Standalone reproducers are in this public gist:

https://gist.github.com/benvanik/b01df0c0914e6a5849bc4256b21e69b5

Zip download:

https://gist.github.com/benvanik/b01df0c0914e6a5849bc4256b21e69b5/archive/HEAD.zip

The gist contains:

  • sample_checked_kernel.hip: a tiny HIP kernel with three byte loads and one
    32-bit store.
  • runtime_bitcode_no_sanitize.c: a tiny external runtime bitcode source with
    two support globals and a few ASAN hook definitions.
  • reproduce.sh: commands that demonstrate the current compiler behavior and
    the desired local-only no-sanitize bitcode shape.
  • README.md: expected outputs and setup notes.

The reproducer uses -nogpulib where possible so the interesting behavior is
compiler policy, LLVM IR composition, and code object metadata rather than a
particular ROCm package layout.

Known Blockers

1. Non-XNACK AMDGPU targets cannot request explicit ASAN checks with an external runtime

For AMDGPU, clang currently treats device AddressSanitizer support as equivalent
to the stock ROCm ASAN runtime model.
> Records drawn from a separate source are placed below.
Lemma lower_char_space (c : N) : Str.isspace (lower_char c) = Str.isspace c.
Proof.
  unfold lower_char. destruct ((65 <=? c) && (c <=? 90)) eqn:H; [|reflexivity].
  apply andb_prop in H. destruct H as [H1 H2].
  apply N.leb_le in H1. apply N.leb_le in H2.
  rewrite !isspace_printable by lia. reflexivity.
Qed.

Lemma lstrip_spaces (lead s : pystr) :
  Forall (fun c => Str.isspace c = true) lead ->
  Str.lstrip (lead ++ s) = Str.lstrip s.
Proof.
  induction 1 as [|c lead Hc _ IH]; [reflexivity|].
  cbn [List.app Str.lstrip]. rewrite Hc. exact IH.
Qed.

Lemma lstrip_result (s : pystr) :
  Str.lstrip s = [] \/
  exists c r, Str.lstrip s = c :: r /\ Str.isspace c = false.
Proof.
  induction s as [|c r IH]; [left; reflexivity|].
  cbn [Str.lstrip]. destruct (Str.isspace c) eqn:Hc; [exact IH|].
  right. eauto.
Qed.

(** What [strip] returns is empty or ends with a character that is not
    white space; [lower] keeps that. *)
Lemma normalised_last (line : pystr) :
  Str.lower (Str.strip line) = [] \/
  exists a c, Str.lower (Str.strip line) = a ++ [c] /\ Str.isspace c = false.
Proof.
  unfold Str.strip.
  destruct (lstrip_result (List.rev (Str.lstrip line))) as [->|(c & r & -> & Hc)].
  - left; reflexivity.
  - right. cbn [List.rev]. unfold Str.lower. rewrite map_app. cbn [map].
    eexists. eexists. split; [reflexivity|].
    change (Str.isspace (lower_char c) = false). rewrite lower_char_space.
    exact Hc.
Qed.

Lemma strip_prefix_app (lit s r : pystr) :
  strip_prefix lit s = Some r -> s = lit ++ r.
Proof.
  revert s; induction lit as [|a lit IH]; intros s H; simpl in H.
  - inversion H; reflexivity.
  - destruct s as [|b s']; [discriminate|].
    destruct (N.eqb_spec a b); [|discriminate]. subst.
    apply IH in H. subst. reflexivity.
Qed.

Lemma startswith_app (s word : pystr) :
  Str.startswith s word = true -> exists r, s = word ++ r.
Proof.
  unfold Str.startswith.
  destruct (strip_prefix word s) as [r|] eqn:H; [|discriminate].
  intros _. exists r. apply strip_prefix_app. exact H.
Qed.

Lemma split_from_nonempty (s cur : pystr) :
  cur <> [] \/ Exists (fun c => Str.isspace c = false) s ->
  exists tok rest, Str.split_from s cur = tok :: rest /\ tok <> [].
Proof.
  revert cur. induction s as [|c r IH]; intros cur H.
  - destruct H as [H|H]; [|inversion H].
    destruct cur; [congruence|]. simpl. eexists. eexists.
    split; [reflexivity|discriminate].
  - cbn [Str.split_from]. destruct (Str.isspace c) eqn:Hc.
    + destruct cur as [|x cur'].
      * apply IH. right. destruct H as [H|H]; [congruence|].
        inversion H; subst; [congruence|assumption].
      * eexists. eexists. split; [reflexivity|discriminate].
    + apply IH. left. destruct cur; discriminate.
Qed.

Lemma last_not_space (r a : pystr) (w c : N) :
  Str.isspace w = true -> Str.isspace c = false ->
  w :: r = a ++ [c] ->
  Exists (fun x => Str.isspace x = false) r.
Proof.
  intros Hw Hc H.
  destruct (exists_last (l := r)) as (r' & x & Hr).
  - intros ->. destruct a as [|y a']; simpl in H.
    + inversion H; subst. congruence.
    + inversion H; subst. destruct a'; discriminate.
  - subst r. change (w :: r' ++ [x]) with ((w :: r') ++ [x]) in H.
    apply app_inj_tail in H. destruct H as [_ ->].
    apply Exists_app. right. constructor. exact Hc.
Qed.

(** A stripped line that starts with a word and a space has a second
    token: the subscript of [cmd.split()[1]] is never out of range. *)
Lemma second_token (line word r head : pystr) (w : N) :
  Str.lower (Str.strip line) = word ++ w :: r ->
  Str.isspace w = true ->
  Str.split (word ++ w :: r) = head :: Str.split_from r [] ->
  exists tok rest,
    Str.split (Str.lower (Str.strip line)) = head :: tok :: rest /\ tok <> [].
Proof.
  intros Hcmd Hw Hsplit.
  assert (He : Exists (fun x => Str.isspace x = false) r).
  { destruct (normalised_last line) as [H|(a & c & H & Hc)];
      rewrite Hcmd in H.
    - destruct word; discriminate.
    - clear Hcmd Hsplit. revert a H.
      induction word as [|y word IH]; intros a H.
      + apply (last_not_space r a w c Hw Hc H).
      + destruct a as [|z a'].
        * simpl in H. inversion H. destruct word; discriminate.
        * simpl in H. inversion H. apply (IH a'). assumption. }
  destruct (split_from_nonempty r [] (or_intror He)) as (tok & rest & Hs & Ht).
  exists tok, rest. rewrite Hcmd, Hsplit, Hs. split; [reflexivity|exact Ht].
Qed.

Lemma subscript_raises {A : Type} (l : list A) (i : nat) (e : exn) :
  Str.subscript l i = Raise e -> e = IndexError.
Proof.
  unfold Str.subscript. destruct (nth_error l i); intros H; inversion H.
  reflexivity.
Qed.

Lemma int_raises (s : pystr) (e : exn) : Str.int s = Raise e -> e = ValueError.
Proof.
  unfold Str.int.
  repeat match goal with
         | |- context [let (_, _) := ?x in _] => destruct x
         | |- context [match ?x with _ => _ end] => destruct x
         end; intros H; inversion H; reflexivity.
Qed.

Ltac decide_line_tests :=
  repeat match goal with
         | |- context [pystr_eqb ?a ?b] =>
             first [change (pystr_eqb a b) with false
                   |change (pystr_eqb a b) with true]
         | |- context [Str.startswith ?a ?b] =>
             first [change (Str.startswith a b) with false
                   |change (Str.startswith a b) with true]
         end.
On a non-XNACK target such as gfx1100,
the driver ignores -fsanitize=address for device code:

clang++ \
  --offload-arch=gfx1100 \
  --cuda-device-only \
  -x hip sample_checked_kernel.hip \
  --hip-path="$ROCM_PATH" \
  --rocm-path="$ROCM_PATH" \
  -nogpulib \
  -std=c++17 \
  -fsanitize=address \
  -fsanitize-stable-abi \
  -O1 \
  -S -emit-llvm \
  -o sample_checked_kernel.stock.ll

Observed warning:

warning: ignoring '-fsanitize=address' option for offload arch 'gfx1100' as it is not currently supported there. Use it with an offload arch containing 'xnack+' instead
warning: argument unused during compilation: '-fsanitize=address'
warning: argument unused during compilation: '-fsanitize-stable-abi'

Observed IR contains raw loads/stores and no sanitizer hook calls:

%4 = load i8, ptr addrspace(1) %3, align 1
%7 = load i8, ptr addrspace(1) %6, align 1
%11 = load i8, ptr addrspace(1) %10, align 1
store i32 %13, ptr addrspace(1) %1, align 4

With only the non-XNACK policy gate bypassed in a local clang build, the same
source emits the expected stable hook calls:

call void @__asan_load1(i64 %0)
%1 = load i8, ptr addrspace(1) %arrayidx, align 1
call void @__asan_load1(i64 %2)
%3 = load i8, ptr addrspace(1) %arrayidx3, align 1
call void @__asan_load1(i64 %4)
%5 = load i8, ptr addrspace(1) %arrayidx6, align 1
call void @__asan_store4(i64 %6)
store i32 %add8, ptr addrspace(1) %output.coerce, align 4

That is the key mechanism: the backend can represent and lower this
instrumented code shape for a non-XNACK target. The blocker is policy coupling
to the stock runtime model, not the target's ability to execute explicit shadow
checks.

The XNACK requirement can remain valid for stock ROCm ASAN if that runtime
depends on replayable faults, host-visible fault handling, or unified CPU/GPU
ASAN assumptions. The external mode is a different contract: the launcher/runtime
publishes shadow state explicitly and the compiler inserts explicit checks.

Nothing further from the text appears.